Capítulos que se le olvidaron a Cervantes/Capítulo XXXVII
Capítulo XXXVII
Habíase acostado don Quijote y estaba entre si se dormía y no, cuando se abrió la puerta de su cuarto. Vuelto con el ruido a sus cinco descabalados sentidos, vio entrar dos gigantes y una dama (que tales le parecieron), armados los primeros de pies a cabeza, con celada de encaje, tras la cual mantenían el incógnito. Eran estos dos gigantes el marqués de Huagrahuigsa y el barón de Cocentaina, quienes tenían un pico pendiente con don Quijote. La dama no era otra que la de las trovas de antaño; esta graciosa figura la hacía el socarrón de don Alejo. La señora acometió a una butaca, y arrellanándose en ella, dijo:
-Supuesto que en este artículo me ponedes, caballeros, sea luego la batalla, y sepa yo a quién he de pertenecer; si por la fuerza, como esclava, a los que supeditan mi persona, o de mi libre albedrío como esposa, al dueño de mis pensamientos.
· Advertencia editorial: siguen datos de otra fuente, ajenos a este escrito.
(** Lines 262-271 when the submit button never becomes clickable. *)
Lemma handle_submit_fails s :
  submit a = true ->
  (review_before_submit a && interactive a = true -> confirms_review E) ->
  (forall h, exists e,
     E h (WaitClickable (WAIT self) submit_xpath) = Raises e) ->
  exists tr e,
    handle_submit E self a s
    = ({| trace := (trace s ++ tr
                      ++ [WaitClickable (WAIT self) submit_xpath])%list;
          t := t s |}, Raises e)
    /\ waits tr = []
    /\ E (trace s ++ tr)%list (WaitClickable (WAIT self) submit_xpath)
       = Raises e.
Proof.
  intros Hs Hrev Hno. unfold handle_submit. rewrite Hs.
  unfold bind, perform, ret, record.
  destruct (review_before_submit a && interactive a).
  - destruct (Hrev eq_refl (trace s)) as (answer & Ha & Hq).
    rewrite Ha, Hq. simpl.
    destruct (Hno (trace s ++ [Input review_prompt])%list) as [e He].
    rewrite He. exists [Input review_prompt], e.
    rewrite <- app_assoc. auto.
  - simpl. destruct (Hno (trace s)) as [e He]. rewrite He.
    exists [], e. rewrite app_nil_r. auto.
Qed.

(** Lines 262-266 when the operator answers [q] at the review prompt. *)
Lemma handle_submit_cancelled s :
  submit a = true -> review_before_submit a = true -> interactive a = true ->
  (forall h, E h (Input review_prompt) = Returns "q") ->
  handle_submit E self a s
  = ({| trace := (trace s ++ [Input review_prompt])%list; t := t s |},
     Returns tt).
Proof.
  intros Hs Hr Hi Hq. unfold handle_submit. rewrite Hs, Hr, Hi.
  unfold bind, perform, ret, record. simpl. rewrite Hq. reflexivity.
Qed.

End Submit.
Lemma pool_append_sync_err st p b e st' :
  pool_inv st → pool_path p →
  pool_append_sync p b st = (Err e, st') → e = StorageFull ∨ e = InvalidInput.
Proof.
  intros Hinv Hp. pose proof (pool_append_spec st p b Hinv Hp) as H.
  unfold pool_append_sync, mbind at 1, SM_bind.
  destruct (pool_append p b st) as [[[]|e'] st1] eqn:E.
  - destruct H as (_&_&[i Hi]); [done|].
    unfold mbind, SM_bind, sm_get, sm_lift, index_of. by rewrite Hi.
  - intros [= <- _]. by eapply claim_then_err.
Qed.

Lemma pool_rename_err st p q e st' i :
  names st !! p = Some i → pool_rename p q st = (Err e, st') → e = InvalidInput.
Proof.
  intros Hp. unfold pool_rename. rewrite Hp. unfold write_header.
  destruct (names st !! q); case_decide; intros; by simplify_eq.
Qed.

(** A mutation whose only failures are the pool's limits, against the same
    mutation of the in-memory map. *)
Lemma unit_step (x : result io_error unit * PoolState) st fs fs' m' :
  pool_files st = mem_files fs →
  (let '(r, st') := x in
   pool_inv st' ∧ pool_files st' = files_after r m' (pool_files st)) →
  (∀ e, x.1 = Err e → e = StorageFull ∨ e = InvalidInput) →
  mem_files fs' = m' →
  pool_limit (unit_obs x).1 = false →
  (unit_obs x).1 = Ok [] ∧ simulates (unit_obs x).2 fs'.
Proof.
  intros Hf Hx He Hm. destruct x as [[[]|e] st']; simpl in *.
  - destruct Hx as [? Hx]. intros _. split; [done|]. split; [done|]. by rewrite Hm.
  - destruct (He e eq_refl) as [-> | ->]; done.
Qed.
-Nunca es tarde para reñir entre buenos -respondió don Quijote al que le estaba provocando ejecutivamente-: nada habrá perdido vuesa merced con darse a conocer, a fin de que yo arregle mis hechos a la calidad de mi enemigo.
-La señora aquí presente -replicó el incógnito- está pregonando mi nombre: vuesa merced sabe ya que Brandabrando es quien le provoca y estrecha. Déjese mi rival de evasivas y moratorias so capa de urbanidad, porque estoy resuelto a no dejar escaparse a uno cuyo valor está, parte en su lengua, parte en los pies de su caballo.
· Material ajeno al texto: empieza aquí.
Lemma ever_admin_loop_spec fuel valid founder s :
  (∀ p, p ∈ s → EverAdmin valid founder p) → founder_set founder ⊆ s →
  size (list_to_set (subject_peer <$> valid) ∖ s : gset u64) < fuel →
  ∃ s', ever_admin_loop fuel valid s = Some s' ∧
        ∀ p, p ∈ s' ↔ EverAdmin valid founder p.
Proof.
  revert s. induction fuel as [|fuel IH]; intros s Hs Hf Hsz; [lia|]. simpl.
  pose proof (ever_admin_pass_mono valid s) as Hmono.
  case_decide as Heq.
  - assert (ever_admin_pass valid s = s) as Hfix.
    { symmetry. apply set_eq, set_subseteq_antisymm; [done|].
      apply set_subseteq_size_eq in Hmono; [by rewrite <-Hmono|lia]. }
    eexists; split; [done|]. rewrite Hfix. intros p. split; [apply Hs|].
    induction 1 as [f Hfd|e Hin Hg _ IHe].
    + apply Hf. rewrite Hfd. simpl. set_solver.
    + by eapply ever_admin_pass_closed.
  - apply IH; [by apply ever_admin_pass_sound|set_solver|].
    assert (s ⊂ ever_admin_pass valid s) as Hlt.
    { split; [done|]. intros Hsub. apply Heq. f_equal. apply set_eq. set_solver. }
    apply Nat.lt_le_trans with (size (list_to_set (subject_peer <$> valid) ∖ s : gset u64)); [|lia].
    apply subset_size. split; [set_solver|]. intros Hsub.
    apply Hlt. intros p Hp. destruct (decide (p ∈ s)) as [|Hn]; [done|].
    pose proof (ever_admin_pass_subjects valid s p Hp). set_solver.
Qed.

Lemma elem_of_ever_admin valid founder p :
  p ∈ ever_admin valid founder ↔ EverAdmin valid founder p.
Proof.
  unfold ever_admin.
  destruct (ever_admin_loop_spec (S (length valid)) valid founder (founder_set founder))
    as (s&->&Hs).
  - intros q. unfold founder_set. destruct founder as [f|]; [|set_solver].
    intros ->%elem_of_singleton. by apply ea_founder.
  - done.
  - pose proof (subseteq_size (list_to_set (subject_peer <$> valid) ∖ founder_set founder)
      (list_to_set (subject_peer <$> valid)) ltac:(set_solver)) as H1.
    pose proof (size_list_to_set_le (subject_peer <$> valid)) as H2.
    rewrite length_fmap in H2. lia.
  - apply Hs.
Qed.

Lemma EverAdmin_ext v1 v2 founder p :
  v1 ⊆ v2 → EverAdmin v1 founder p → EverAdmin v2 founder p.
Proof.
  intros Hsub. induction 1; [by apply ea_founder|]. apply ea_grant; auto.
Qed.

(** ** The orders the fold maximises *)
Definition cand_le (x y : cand) : Prop :=
  (let '(l, a, r) := x in let '(l', a', r') := y in
   l < l' ∨ l = l' ∧ (a < a' ∨ a = a' ∧ role_byte r' ≤ role_byte r))%N.

Lemma role_byte_inj r r' : role_byte r = role_byte r' → r = r'.
Proof. by destruct r, r'. Qed.

Lemma role_min_l r r' : (role_byte (role_min r r') ≤ role_byte r)%N.
Proof. unfold role_min. case_match; lia. Qed.
Lemma role_min_r r r' : (role_byte (role_min r r') ≤ role_byte r')%N.
Proof. unfold role_min. case_match; lia. Qed.

#[global] Instance cand_le_po : PartialOrder cand_le.
Proof.
  split; [split|]; unfold cand_le.
  - intros [[l a] r]. lia.
  - intros [[l a] r] [[l' a'] r'] [[l'' a''] r'']. lia.
  - intros [[l a] r] [[l' a'] r'] H1 H2.
    assert (l = l' ∧ a = a' ∧ role_byte r = role_byte r') as (->&->&->%role_byte_inj) by lia.
    done.
Qed.

Lemma cand_join_pick v w : cand_join v w = v ∨ cand_join v w = w.
Proof.
  destruct v as [[l' a'] r'], w as [[l a] r]. unfold cand_join.
  case_decide; [by right|]. case_decide as Htie; [|by left].
  destruct Htie as [-> ->]. unfold role_min. case_match; auto.
Qed.
Lemma cand_join_l v w : cand_le v (cand_join v w).
Proof.
  destruct v as [[l' a'] r'], w as [[l a] r]. unfold cand_join, cand_le.
  repeat case_decide; try lia. pose proof (role_min_l r' r). lia.
Qed.
Lemma cand_join_r v w : cand_le w (cand_join v w).
Proof.
  destruct v as [[l' a'] r'], w as [[l a] r]. unfold cand_join, cand_le.
  repeat case_decide; try lia. pose proof (role_min_r r' r). lia.
Qed.

Definition key_ge (a b : bytes) : Prop := bytes_le b a.
#[global] Instance key_ge_po : PartialOrder key_ge.
Proof.
  split; [split|]; unfold key_ge.
  - intros a. reflexivity.
  - intros a b c ??. by etrans.
  - intros a b ??. by apply (anti_symm bytes_le).
Qed.
Lemma key_join_pick v w : key_join v w = v ∨ key_join v w = w.
Proof. unfold key_join. case_decide; auto. Qed.
Lemma key_join_l v w : key_ge v (key_join v w).
Proof.
  unfold key_join, key_ge. case_decide as H; [|done].
  apply bytes_lt_le in H. by destruct (total bytes_le v w).
Qed.
Lemma key_join_r v w : key_ge w (key_join v w).
Proof.
  unfold key_join, key_ge. case_decide as H; [done|]. rewrite bytes_lt_le in H.
  by apply dec_stable.
Qed.

(** ** What the privilege loop computes *)
Definition role_of_op (o : RosterOp) : Role :=
  match o with Add r | SetRole r => r | _ => Reader end.
Definition cand_of (e : RosterEntry) : cand := (lamport e, added_by e, role_of_op (op e)).

Definition admissible (ceil : gmap u64 u64) (e : RosterEntry) : Prop :=
  is_grant e = true ∧ (lamport e ≤ default 0 (ceil !! subject_peer e))%N.
#[global] Instance admissible_dec ceil e : Decision (admissible ceil e).
Proof. unfold admissible. apply _. Defined.

Definition is_revoke (e : RosterEntry) : Prop := op e = Revoke.
#[global] Instance is_revoke_dec e : Decision (is_revoke e).
Proof. unfold is_revoke. apply _. Defined.

Lemma merge_loop_split ceil l :
  foldl (merge_step ceil) (mkMergeState ∅ ∅ ∅) l =
  mkMergeState
    (fold_max subject_peer subject_key key_join l ∅)
    (list_to_set (subject_peer <$> filter is_revoke l))
    (fold_max subject_peer cand_of cand_join (filter (admissible ceil) l) ∅).
Proof.
  induction l as [|e l IH] using rev_ind; [done|].
  rewrite foldl_snoc, IH, fold_max_snoc, !filter_app, fmap_app, list_to_set_app_L.
  unfold merge_step. simpl ms_keys. simpl ms_roles. simpl ms_revoked.
  rewrite !filter_cons, !filter_nil.
  destruct (decide (is_revoke e)) as [Hr|Hr]; destruct (decide (admissible ceil e)) as [Ha|Ha];
    unfold admissible, is_revoke, is_grant in Hr, Ha;
    destruct (op e) eqn:Eop; try case_decide; try naive_solver lia.
  all: rewrite ?app_nil_r, ?fold_max_snoc.
  all: f_equal; try done; try (unfold cand_of; by rewrite Eop); set_solver.
Qed.

(** ** The causal ceiling *)
Definition subject_lamports (authored : list RosterEntry) (s : u64) : gset u64 :=
  list_to_set (lamport <$> filter (λ e, is_grant e = true ∧ subject_peer e = s) authored).

Lemma elem_of_subject_lamports a s l :
  l ∈ subject_lamports a s ↔
  ∃ e, e ∈ a ∧ is_grant e = true ∧ subject_peer e = s ∧ lamport e = l.
Proof.
  unfold subject_lamports. rewrite elem_of_list_to_set, list_elem_of_fmap.
  setoid_rewrite list_elem_of_filter. naive_solver.
Qed.

Lemma grant_lamports_lookup a s :
  grant_lamports a !! s =
  if decide (subject_lamports a s = ∅) then None else Some (subject_lamports a s).
Proof.
  unfold grant_lamports. induction a as [|e a IH] using rev_ind; [done|].
  rewrite foldl_snoc. unfold subject_lamports in *.
  rewrite filter_app, filter_cons, filter_nil, fmap_app, list_to_set_app_L.
  destruct (decide (is_grant e = true ∧ subject_peer e = s)) as [[Eg Hs]|Hn]; simpl.
  - rewrite Eg, Hs, lookup_insert_eq, IH, (right_id_L ∅ (∪)).
    rewrite (decide_False (P := _ ∪ {[lamport e]} = ∅)).
    + f_equal. rewrite (comm_L (∪)). f_equal. case_decide as He; simpl; by rewrite ?He.
    + intros He. apply (not_elem_of_empty (C := gset u64) (lamport e)).
      rewrite <-He. apply elem_of_union_r. by apply elem_of_singleton.
  - rewrite (right_id_L ∅ (∪)). destruct (is_grant e) eqn:Eg; [|done].
    by rewrite lookup_insert_ne by naive_solver.
Qed.

Lemma ceilings_lookup a s :
  default 0%N (ceilings a !! s) = ceiling_of (bset_to_list N.le (subject_lamports a s)).
Proof.
  unfold ceilings. rewrite lookup_fmap, grant_lamports_lookup.
  case_decide as He; simpl; [|done]. by rewrite He.
Qed.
Había de sobras para sacar de quicios a hombre como don Quijote.
-Don Quijote de la Mancha -respondió éste- tiene por buenos cualquier tiempo y lugar cuando se trata de las armas. Esto lo vais a ver sin más tiempo que el que he menester para vestirme. Dadme acá esas calzas, y atacaos bien las vuestras.
-Para nada soy menos que para lacayo o ayuda de cámara -respondió Brandabrando-. Sepa vuesa merced que he desdeñado el título de señor de los Camareros, y aun el de Montero Mayor de Su Majestad. Tome sus trebejos y vístase como pueda, sobre la marcha, que ya es exceso de paciencia en mí sufrir semejantes dilatorias.
-Lo político no quita lo valiente -replicó don Quijote-. ¿Trebejos llamáis al ajuar de un caballero? Yo os haré ver que el trebejo sois vos, y que a lo menguado unís lo montaraz. Diciendo esto alargó un brazo de tres varas, seco, amarillo, velludo, sobre la ropa que había puesto en una silla al acostarse. A tiempo que iba a cogerlas, Brandabrando pinchó esas calzas con la punta de su florete, y dijo:
-Para que conste al mundo que vuestra desnudez no me intimida y que así os rindo vestido como en cueros, habéis de pelear sin calzas.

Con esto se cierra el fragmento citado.